** Opening Material shown block **

(** A batch that is deployed again gets free names.  A name that is not taken is kept;
    for a name that is taken, the numbers from 1 up are tried in its place - a trailing
    number is replaced, at its width - and the least one whose name is free is chosen.  The
    requested name is given back only when all numbers are taken. *)
Theorem next_free_indexed_name_spec (requested : string) (taken : list string) (max_index : nat) :
  let req := PyStr.strip requested in
  let free n := PyStr.lower n ∉ taken_names taken in
  let candidate := candidate_name (name_base req).1 (name_base req).2 in
  let result := next_free_indexed_name requested taken max_index in
  (req = EmptyString ∨ free req → result = req) ∧
  (req ≠ EmptyString → ¬ free req →
   (∀ i, (1 ≤ i ≤ max_index)%nat → free (candidate i) →
      ∃ j, (1 ≤ j ≤ i)%nat ∧ result = candidate j ∧ free (candidate j) ∧
           ∀ k, (1 ≤ k < j)%nat → ¬ free (candidate k)) ∧
   ((∀ i, (1 ≤ i ≤ max_index)%nat → ¬ free (candidate i)) → result = req)).
Proof.
  cbv zeta. unfold next_free_indexed_name.
  set (req := PyStr.strip requested). set (tk := taken_names taken).
  split; [intros Hf; by rewrite decide_True|]. intros Hne Hnf. rewrite decide_False by naive_solver.
  destruct (name_base req) as [base width]. simpl.
  set (cs := candidate_name base width <$> seq 1 max_index).
  assert (∀ i x, cs !! i = Some x ↔ (i < max_index)%nat ∧ x = candidate_name base width (S i)) as Hcs.
  { intros i x. unfold cs. rewrite list_lookup_fmap, fmap_Some. setoid_rewrite lookup_seq. naive_solver lia. }
  destruct (head (filter _ cs)) as [x|] eqn:E; simpl.
  - apply head_filter_first in E as (j & [Hj ->]%Hcs & Hx & Hleast). split.
    + intros i Hi Hfree. exists (S j). split_and!; [lia| |done|done|].
      * destruct (decide (S j ≤ i)%nat); [lia|]. exfalso.
        apply (Hleast (Nat.pred i) (candidate_name base width i)); [lia| |done].
        apply Hcs. destruct i; [lia|]. simpl. split; [lia|done].
      * intros [|k] Hk; [lia|]. apply (Hleast k); [lia|]. apply Hcs. split; [lia|done].
    + intros Hall. exfalso. apply (Hall (S j)); [lia|done].
  - split; [|done]. intros i Hi Hfree. exfalso.
    assert (candidate_name base width i ∈ filter (λ n, PyStr.lower n ∉ tk) cs) as Hin.
    { apply list_elem_of_filter. split; [done|]. apply list_elem_of_lookup. exists (Nat.pred i).
      apply Hcs. destruct i; [lia|]. simpl. split; [lia|done]. }
    destruct (filter _ cs); [set_solver|done].
Qed.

** Closing Material shown block **

§ Exercise aim
Check each line of the data above for the string "destruct", and copy the ones that have it.

§ Written response
  destruct (name_base req) as [base width]. simpl.
  destruct (head (filter _ cs)) as [x|] eqn:E; simpl.
      * destruct (decide (S j ≤ i)%nat); [lia|]. exfalso.
        apply Hcs. destruct i; [lia|]. simpl. split; [lia|done].
      apply Hcs. destruct i; [lia|]. simpl. split; [lia|done]. }
    destruct (filter _ cs); [set_solver|done].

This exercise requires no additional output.